Chinese actress and singer (1921–1999)

Shi Yongfen (史永芬 (Shǐ Yǒngfēn); 27 June 1921 – 27 August 1999), known professionally as Bai Guang (白光 (Bái Guāng, White Light); also credited as Pai Kwong, Bai Kwong and Bai Kwang), was a Chinese actress and singer. By the 1940s, she became one of the Seven Great Singing Stars.

==Early life==
Shi Yongfen was born in 1921 in Zhuozhou, Hebei. Her father was a quartermaster under general Shang Zhen. In her early years, she was a student of the Beiping Salon Theatrical Troupe (北平沙龍劇團 (Běipíng Shālóng Jùtuán)), and once performed Cao Yu's play Sunrise. In 1937, she studied at the University of Tokyo's music department until World War II in 1942. After drama school, she wanted to be a movie star. As she proclaimed, she wanted to be like the beams of light coming off the movie projectors onto the big screen; hence her stage name.

==Career==
In an age and culture where light, high voices were usually favored, Bai had a slightly deep voice, which helped her become a big star as the "Queen of the Low Voice" (低音歌后). Some of her hits were "Autumn Evening" (秋夜), "Without You" (如果沒有你), "The Pretender" (假正經), "Revisiting Old Dreams" (魂縈舊夢), and "Waiting For You" (等著你回來). In 1940, she and Yoshiko Yamaguchi, also among the Seven Great Singing Stars, were recruited to the Three Girls Revitalizing Asia (興亜三人娘) group, where they performed a Japanese-language propaganda song about the union between Japan, China and Manchukuo.
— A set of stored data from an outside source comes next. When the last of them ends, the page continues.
(** C3: the watchlists are isolated.  For every store, every sequence of
    requests and every user: the answers to that user's requests, and the
    user's collection at the end, are what they would be had only that
    user's requests been served, so nothing another user creates,
    changes or deletes -- whatever id is asked for -- shows in them;
    a request served on behalf of another user, or of nobody, leaves the
    user's entry of the table as it was; and [GET /movies] and
    [GET /movies/:id] answer from the collection of the user the guard
    attached and return entries of that collection only. *)
Theorem watchlists_isolated
    (st : Store) (tr : list (Env * Request)) (k : nat) (e : Env)
    (r : Request) (a : option string) (q : Js.Val) (id : string) :
  own_responses k st tr = responses st (own_requests k st tr)
  ∧ run st tr !! k = run st (own_requests k st tr) !! k
  ∧ (acting_user st e r ≠ Some k → (handle st e r).2 !! k = st !! k)
  ∧ (∀ i user,
       authenticateToken st e a = inr (i, user) →
       st !! i = Some user
       ∧ handle st e (GetMovies a q) = (get_movies user q, st)
       ∧ handle st e (GetMovie a id) = (get_movie user id, st)
       ∧ (∀ ms m, get_movies user q = {| status := 200; body := MoviesJson ms |} →
            m ∈ ms → m ∈ movies user)
       ∧ (∀ m, get_movie user id = {| status := 200; body := MovieJson m |} →
            m ∈ movies user)).
Proof.
  destruct (noninterference k tr st st) as [Hres [_ Hk]]; [done |].
  split_and!; [done | done | apply handle_frame |].
  intros i user Hg. split_and!.
  - by eapply guard_attaches.
  - simpl. unfold protected. by rewrite Hg.
  - simpl. unfold protected. by rewrite Hg.
  - intros ms m Hq Hm.
    destruct (get_movies_sublist user q) as (ms' & Hq' & Hsub).
    rewrite Hq in Hq'. injection Hq' as <-.
    by eapply elem_of_sublist.
  - unfold get_movie.
    destruct (list_find _ _) as [[j movie]|] eqn:E; [| done].
    intros m [= <-]. apply list_find_Some in E as [Hj _].
    by eapply list_elem_of_lookup_2.
Qed.

End Isolation.

(** ** The properties on the small deployment *)

Section Deployment.

Import Scenario.

#[local] Existing Instance ref_lib.
#[local] Existing Instance no_secret.

(** The tokens of the scenario are the ones [POST /login] hands out. *)
Example login_at_t0 :
  login users t0 ashwanth_login = json (TokenBody ashwanth_token)
  ∧ login users t0 alice_login = json (TokenBody alice_token).
Proof. split; vm_compute; reflexivity. Qed.

Lemma login_token_accepted_for_24h_witness :
  run users alice_creates !! 1%nat = Some (alice_with [inception_at_t0])
  ∧ ∃ token,
      login (run users alice_creates) t0 alice_login
      = {| status := 200; body := TokenBody token |}
      ∧ (jwt_clock t2 < jwt_clock t0 + 24 * 60 * 60 →
         ∃ u', authenticateToken (run (run users alice_creates) []) t2
                 (Some ("Bearer " +:+ token)) = inr (1%nat, u')
               ∧ u_id u' = 2 ∧ username u' = "alice")
      ∧ (jwt_clock t0 + 24 * 60 * 60 ≤ jwt_clock t2 →
         authenticateToken (run (run users alice_creates) []) t2
           (Some ("Bearer " +:+ token)) = inl invalid_token).
Proof.
  split; [vm_compute; reflexivity |].
  apply (login_token_accepted_for_24h alice_creates [] 1
           (alice_with [inception_at_t0]) t0 t2).
  vm_compute; reflexivity.
Defined.

Lemma guard_rejections_witness :
  request_authorization (GetMovie None "1700000000008") = Some None
  ∧ handle users t0 (GetMovie None "1700000000008") = (missing_token, users)
  ∧ handle users t0 (GetMovies (bearer "garbage") Js.JUndefined)
    = (invalid_token, users)
  ∧ handle users t0 (GetMovies (bearer (token_at_t0 99 "ghost")) Js.JUndefined)
    = (user_not_found, users).
Proof.
  split_and!; [reflexivity | | |].
  - destruct (guard_rejections users t0 (GetMovie None "1700000000008") None
                eq_refl) as (_ & H & _).
    apply H; reflexivity.
  - destruct (guard_rejections users t0
                (GetMovies (bearer "garbage") Js.JUndefined) _ eq_refl)
      as (_ & _ & _ & H & _).
    apply (H "garbage" Jwt.JsonWebTokenError);
      try (vm_compute; reflexivity); discriminate.
  - destruct (guard_rejections users t0
                (GetMovies (bearer (token_at_t0 99 "ghost")) Js.JUndefined)
                _ eq_refl) as (_ & _ & _ & _ & H).
    apply (H (token_at_t0 99 "ghost")
             (Jwt.decoded_of {| Jwt.payload_id := 99;
                                Jwt.payload_username := "ghost" |}));
      try (vm_compute; reflexivity); try (vm_compute; discriminate).
    intros u Hu. unfold users in Hu.
    repeat (apply elem_of_cons in Hu as [-> | Hu]);
      [reflexivity | reflexivity | apply not_elem_of_nil in Hu; destruct Hu].
Defined.

Lemma watchlists_isolated_witness :
  own_responses 1 users alice_guesses = [not_found; json (MoviesJson [])]
  ∧ run users alice_guesses !! 1%nat = users !! 1%nat.
Proof.
  destruct (watchlists_isolated users alice_guesses 1 t0 OtherEndpoint None
              Js.JUndefined "") as (Hres & Hend & _).
  split.
  - rewrite Hres. vm_compute; reflexivity.
  - rewrite Hend. vm_compute; reflexivity.
Defined.

(** C4, as stated, fails: two identical creates one millisecond apart,
    the second drawing a random number one less than the first, are both
    answered 201 with the same id, and the collection then holds that id
    twice. *)
Lemma create_id_collision :
  env_ok t0 ∧ env_ok t1
  ∧ responses users alice_creates_twice
    = [ status_json 201 (MovieJson inception_at_t0);
        status_json 201 (MovieJson inception_at_t0) ]
  ∧ run users alice_creates_twice !! 1%nat
    = Some (alice_with [inception_at_t0; inception_at_t0])
  ∧ ¬ ids_distinct (run users alice_creates_twice).
Proof.
  split_and!; [unfold env_ok; simpl; lia .. | vm_compute; reflexivity
              | vm_compute; reflexivity |].
  intros Hd.
  assert (run users alice_creates_twice !! 1%nat
          = Some (alice_with [inception_at_t0; inception_at_t0])) as Hu
    by (vm_compute; reflexivity).
  pose proof (Forall_lookup_1 _ _ _ _ Hd Hu) as Hnd. simpl in Hnd.
  apply list.NoDup_cons in Hnd as [Hnotin _]. apply Hnotin, list_elem_of_here.
Qed.

Lemma ids_distinct_without_collision_witness :
  ids_distinct users
  ∧ ids_distinct (handle users t0 (PostMovies (bearer alice_token) inception)).2
  ∧ m_id (newMovie t0 inception) ≠ m_id (newMovie t2 inception).
Proof.
  assert (ids_distinct users) as Hinit by (repeat constructor).
  destruct (ids_distinct_without_collision users t0 t2
              (PostMovies (bearer alice_token) inception) Hinit)
    as (Hstep & _ & Hfar).
  - intros a b i user [= <- <-] Hg. vm_compute in Hg.
    injection Hg as <- <-. apply not_elem_of_nil.
  - split_and!; [exact Hinit | exact Hstep |].
    apply Hfar; unfold env_ok; simpl; lia.
Defined.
Bai began her film career in 1943. She was known for playing seductive roles due to her flirtatious image on screen and has also played villains at times.

After the war, Bai moved to Hong Kong and joined Great Wall Pictures. In 1949, A Forgotten Woman (蕩婦心) was shown in Hong Kong, which then-governor Alexander Grantham became fond of. A year later, she quit acting, moved to Japan and successfully opened a nightclub in Tokyo's Ginza district in 1953. The union did not last and she returned to Hong Kong, recording some music through 1959 when she officially retired.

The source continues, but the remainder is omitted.